Below are some records; quote exactly the lines from the one that contains "let s := set_cpu" through the one that contains "let t := set_program_counter t", inclusive, and no others.
Provided records START
(* ===== verification/Scheduler.v ===== *)
(** Scheduling: crates/kernel/src/processes/scheduler.rs and the system call entry
    of crates/kernel/src/processes/syscall_runner.rs, on any number of processors.

    A processor is in user mode, in the loop of [schedule], or about to run a
    suspended system call; each step below is what the code does while it holds the
    processor's scheduler: one turn of [prepare_next_process], one
    [run_syscall_task], one [dispatch]. What a system call does to the rest of the
    system happens in steps of its own; here it is its result, [None] if its future
    is pending. *)
From S2P Require Import Prelude Headers Signal Thread SignalDelivery ProcessTable.

(** ** State *)
Inductive Phase := UserMode | Scheduling | RunTask (task : nat).

Record CpuState := MkCpu {
  cur : Z;                   (* current_thread; POWERSAVE_TID for the powersave thread *)
  phase : Phase;
  trap_frame : TrapFrame;
  sepc : Z;
  to_kernel : bool;          (* set_ret_to_kernel_mode *)
  timer : Z;                 (* the last set_timer *)
}.

Definition set_cur (c : CpuState) v := MkCpu v (phase c) (trap_frame c) (sepc c) (to_kernel c) (timer c).
Definition set_phase (c : CpuState) v := MkCpu (cur c) v (trap_frame c) (sepc c) (to_kernel c) (timer c).
Definition set_regs (c : CpuState) f pc k := MkCpu (cur c) (phase c) f pc k (timer c).
Definition set_timer_ms (c : CpuState) ms := MkCpu (cur c) (phase c) (trap_frame c) (sepc c) (to_kernel c) ms.

Section scheduler.
Context `{SH : SigHeaders} {M : Type} `{UM : UserMemory M}.
Context (powersave : Thread) (errno_code : errno → Z).

Record System := MkSys { table : ProcessTable; cpus : gmap Z CpuState; mems : gmap nat M }.

Definition set_table (s : System) pt := MkSys pt (cpus s) (mems s).
Definition set_cpu (s : System) (c : Z) (cp : CpuState) := MkSys (table s) (<[c := cp]> (cpus s)) (mems s).
Definition set_mem (s : System) (h : nat) (m : M) := MkSys (table s) (cpus s) (<[h := m]> (mems s)).

Definition cpu_of (s : System) (c : Z) : outcome CpuState := expect (cpus s !! c).
Definition goto (s : System) (c : Z) (ph : Phase) : outcome System :=
  cp ← cpu_of s c; Ret (set_cpu s c (set_phase cp ph)).

Definition put (s : System) (i : Z) (t : Thread) : System := set_table s (put_thread (table s) i t).

(** ** [CpuScheduler] *)
Definition queue_current_process_back (s : System) (c : Z) : outcome System :=
  cp ← cpu_of s c;
  if cur cp =? POWERSAVE_TID then Ret s
  else
    let s := set_cpu s c (set_cur cp POWERSAVE_TID) in
    match threads (table s) !! cur cp with
    | Some t =>
        if bool_decide (state t = Running c) then
          let t := set_state t Runnable in
          let t := set_program_counter t (sepc cp) in
          let t := set_register_state t (trap_frame cp) in
          Ret (set_table s (enqueue (put_thread (table s) (cur cp) t) (cur cp)))
        else Ret s
    | None => Ret s
    end.

(** Pop the run queue: [false] if the entry is stale. *)
Definition pick_next (s : System) (c : Z) : outcome (System * bool) :=
  match run_queue (table s) with
  | [] => Ret (s, true)
  | i :: q =>
      let s := set_table s (set_run_queue (table s) q) in
      match threads (table s) !! i with
      | Some t =>
          if bool_decide (state t = Runnable) then
            let s := put s i (set_state t (Running c)) in
            cp ← cpu_of s c;
            Ret (set_cpu s c (set_cur cp i), true)
          else Ret (s, false)
      | None => Ret (s, false)
      end
  end.

(** [write_trap_frame], [write_sepc], [set_ret_to_kernel_mode] *)
Definition load_registers (s : System) (c : Z) (t : Thread) : outcome System :=
  cp ← cpu_of s c;
  Ret (set_cpu s c (set_regs cp (register_state t) (program_counter t) (in_kernel_mode t))).

(** [deliver_signal] in the thread's process. *)
Definition deliver (s : System) (i : Z) (t : Thread) : outcome (SignalDeliveryResult * Thread * System) :=
  m ← expect (mems s !! process t);
  r ← deliver_signal m t;
  '(d, t, m) ← expect r;
  Ret (d, t, put (set_mem s (process t) m) i t).

Definition kill_tids (pt : ProcessTable) (tids : list Z) (e : ExitStatus) : outcome ProcessTable :=
  foldM (λ pt i, kill pt i e) tids pt.

Definition kill_current_process (s : System) (t : Thread) (e : ExitStatus) : outcome System :=
  p ← proc_of (table s) t;
  pt ← kill_tids (table s) (p_threads p) e;
  Ret (set_table s pt).

Definition stop_thread (sig : Z) (pt : ProcessTable) (i : Z) : ProcessTable :=
  match threads pt !! i with
  | Some t =>
      if is_zombie (state t) then pt
      else put_thread pt i (set_stop_signal (set_stopped_notified (set_state t Stopped) false) sig)
  | None => pt
  end.

Definition stop_current_process (s : System) (t : Thread) (sig : Z) : outcome System :=
  p ← proc_of (table s) t;
  let pt := foldl (stop_thread sig) (table s) (p_threads p) in
  pt ← send_signal pt (parent_tid t) SIGCHLD;
  Ret (set_table s (add_effects (wake_wait_wakers pt) [Ipi])).

(** [set_cpu_reg_for_current_thread] *)
Definition is_dead_or_stopped (st : ThreadState) : bool :=
  match st with Zombie _ | Stopped => true | _ => false end.

Definition set_cpu_reg_for_current_thread (s : System) (c i : Z) : outcome (System * bool) :=
  match threads (table s) !! i with
  | None => Ret (s, false)
  | Some t =>
      if is_dead_or_stopped (state t) then Ret (s, false)
      else
        rassert (bool_decide (state t = Running c));;
        s ← load_registers s c t;
        Ret (s, true)
  end.

(** The end of [schedule]. *)
Definition to_user (s : System) (c : Z) : outcome System :=
  cp ← cpu_of s c;
  Ret (set_cpu s c (set_timer_ms (set_phase cp UserMode) (if cur cp =? POWERSAVE_TID then 200 else 100))).

(** One turn of [prepare_next_process] with what [schedule] does with its result;
    [None] is the shutdown. *)
Definition prepare_step (s : System) (c : Z) : outcome (option System) :=
  s ← queue_current_process_back s c;
  if is_empty (table s) then Ret None
  else
    cp ← cpu_of s c;
    rassert (cur cp =? POWERSAVE_TID);;
    '(s, accepted) ← pick_next s c;
    if negb accepted then Ret (Some s)
    else
      cp ← cpu_of s c;
      if cur cp =? POWERSAVE_TID then
        s ← load_registers s c powersave; s ← to_user s c; Ret (Some s)
      else
        match threads (table s) !! cur cp with
        | None => Ret (Some s)
        | Some t =>
            match take_syscall_task t with
            | (Some task, t) => s ← goto (put s (cur cp) t) c (RunTask task); Ret (Some s)
            | (None, _) =>
                if is_dead_or_stopped (state t) then Ret (Some s)
                else
                  '(d, t, s) ← deliver s (cur cp) t;
                  match d with
                  | DeliveryTerminate e =>
                      pt ← kill_process_of (table s) (cur cp) e; Ret (Some (set_table s pt))
                  | DeliveryStop sig => s ← stop_current_process s t sig; Ret (Some s)
                  | DeliveryContinue =>
                      rassert (bool_decide (state t = Running c));;
                      s ← load_registers s c t; s ← to_user s c; Ret (Some s)
                  end
            end
        end.

(** [Ok(ret) => ret, Err(errno) => -(errno as isize)], as a register. *)
Definition syscall_return (r : result Z) : Z :=
  match r with
  | inr ret => ret mod 2 ^ 64
  | inl e => (- errno_code e) mod 2 ^ 64
  end.

Definition return_registers (t : Thread) (ret : Z) : outcome Thread :=
  let t := set_register_state t (set_reg (register_state t) reg_a0 ret) in
  pc ← add 64 (program_counter t) 4;
  Ret (set_program_counter t pc).

(** What follows [deliver_signal] on the way back to user space: [true] if the
    thread goes on. *)
Definition after_delivery (s : System) (c i : Z) (t : Thread) (d : SignalDeliveryResult)
    : outcome (System * bool) :=
  match d with
  | DeliveryTerminate e => s ← kill_current_process s t e; Ret (s, false)
  | DeliveryStop sig => s ← stop_current_process s t sig; Ret (s, false)
  | DeliveryContinue => set_cpu_reg_for_current_thread s c i
  end.

Inductive BlockedAction :=
  | BlockedNone
  | BlockedTerminate (e : ExitStatus)
  | BlockedStop (sig : Z)
  | BlockedInterrupt.

(** The loop over pending signals of a call that is still blocked. Every turn takes
    one signal, of 31. *)
Fixpoint blocked_action (fuel : nat) (t : Thread) : outcome (BlockedAction * Thread) :=
  match fuel with
  | O => Panic
  | S fuel =>
      match peek_first_unblocked_signal t with
      | None => Ret (BlockedNone, t)
      | Some sig =>
          sa ← get_sigaction_raw t sig;
          match sa_handler sa with
          | None =>
              '(_, t') ← take_next_pending_signal t;
              match default_action sig with
              | Terminate => e ← signaled sig; Ret (BlockedTerminate e, t')
              | Stop => Ret (BlockedStop sig, t')
              | _ => blocked_action fuel t'
              end
          | Some f =>
              if f =? 1 then '(_, t') ← take_next_pending_signal t; blocked_action fuel t'
              else Ret (BlockedInterrupt, t)
          end
      end
  end.

(** The poll is ready. *)
Definition task_ready (s : System) (c i : Z) (t : Thread) (r : result Z) : outcome (System * bool) :=
  if registers_replaced t then
    set_cpu_reg_for_current_thread (put s i (clear_wakeup_pending (set_registers_replaced t false))) c i
  else
    t ← return_registers (clear_wakeup_pending t) (syscall_return r);
    '(d, t, s) ← deliver s i t;
    after_delivery s c i t d.

(** The poll is pending. *)
Definition task_pending (s : System) (c i : Z) (t : Thread) (task : nat) : outcome (System * bool) :=
  '(action, t) ← blocked_action 32 t;
  match action with
  | BlockedTerminate e => s ← kill_current_process (put s i t) t e; Ret (s, false)
  | BlockedStop sig =>
      let t := store_syscall_task t task in
      s ← stop_current_process (put s i t) t sig; Ret (s, false)
  | BlockedInterrupt =>
      t ← return_registers t (syscall_return (Err EINTR));
      '(d, t, s) ← deliver s i t;
      after_delivery s c i t d
  | BlockedNone =>
      '(t, should_enqueue) ← set_syscall_task_and_suspend t task;
      let pt := put_thread (table s) i t in
      Ret (set_table s (if should_enqueue : bool then enqueue pt i else pt), false)
  end.

Definition run_syscall_task (s : System) (c : Z) (task : nat) (r : option (result Z))
    : outcome (System * bool) :=
  cp ← cpu_of s c;
  match threads (table s) !! cur cp with
  | None => Ret (s, false)
  | Some t =>
      match r with
      | Some r => task_ready s c (cur cp) t r
      | None => task_pending s c (cur cp) t task
      end
  end.

(** [run_syscall_task] in the loop of [schedule]. *)
Definition task_step (s : System) (c : Z) (task : nat) (r : option (result Z)) : outcome System :=
  '(s, completed) ← run_syscall_task s c task r;
  if completed : bool then to_user s c else goto s c Scheduling.

(** ** [LinuxSyscallRunner::dispatch] *)
(** [check_thread_ownership_and_reschedule_if_needed]: [true] if the processor
    still owns the thread. *)
Definition check_thread_ownership (s : System) (c i : Z) (t : Thread) (frame : TrapFrame)
    : outcome (System * bool) :=
  match state t with
  | Running c' => if c' =? c then Ret (s, true) else Panic
  | Waiting | Runnable | Stopped =>
      cp ← cpu_of s c;
      pc ← add 64 (sepc cp) 4;
      Ret (put s i (set_program_counter (set_register_state t frame) pc), false)
  | Zombie _ => Ret (s, false)
  end.

Definition dispatch_ready (s : System) (c i : Z) (t : Thread) (frame : TrapFrame) (r : result Z)
    : outcome (System * bool) :=
  if registers_replaced t then
    set_cpu_reg_for_current_thread (put s i (set_registers_replaced t false)) c i
  else
    let frame := set_reg frame reg_a0 (syscall_return r) in
    '(s, owned) ← check_thread_ownership s c i t frame;
    if negb owned then Ret (s, false)
    else
      cp ← cpu_of s c;
      pc ← add 64 (sepc cp) 4;
      '(d, t, s) ← deliver s i (set_program_counter (set_register_state t frame) pc);
      after_delivery s c i t d.

Definition dispatch_pending (s : System) (c i : Z) (t : Thread) (frame : TrapFrame) (task : nat)
    : outcome (System * bool) :=
  cp ← cpu_of s c;
  let t := set_program_counter (set_register_state t frame) (sepc cp) in
  '(t, should_enqueue) ← set_syscall_task_and_suspend t task;
  let pt := put_thread (table s) i t in
  Ret (set_table s (if should_enqueue : bool then enqueue pt i else pt), false).

Definition dispatch (s : System) (c : Z) (task : nat) (r : option (result Z)) : outcome System :=
  cp ← cpu_of s c;
  let i := cur cp in
  match threads (table s) !! i with
  | None => goto s c Scheduling
  | Some t =>
      '(s, back) ← match r with
                   | Some r => dispatch_ready s c i t (trap_frame cp) r
                   | None => dispatch_pending s c i t (trap_frame cp) task
                   end;
      if back : bool then Ret s else goto s c Scheduling
  end.
End scheduler.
Provided records END
# Completed task
    let s := set_cpu s c (set_cur cp POWERSAVE_TID) in
    match threads (table s) !! cur cp with
    | Some t =>
        if bool_decide (state t = Running c) then
          let t := set_state t Runnable in
          let t := set_program_counter t (sepc cp) in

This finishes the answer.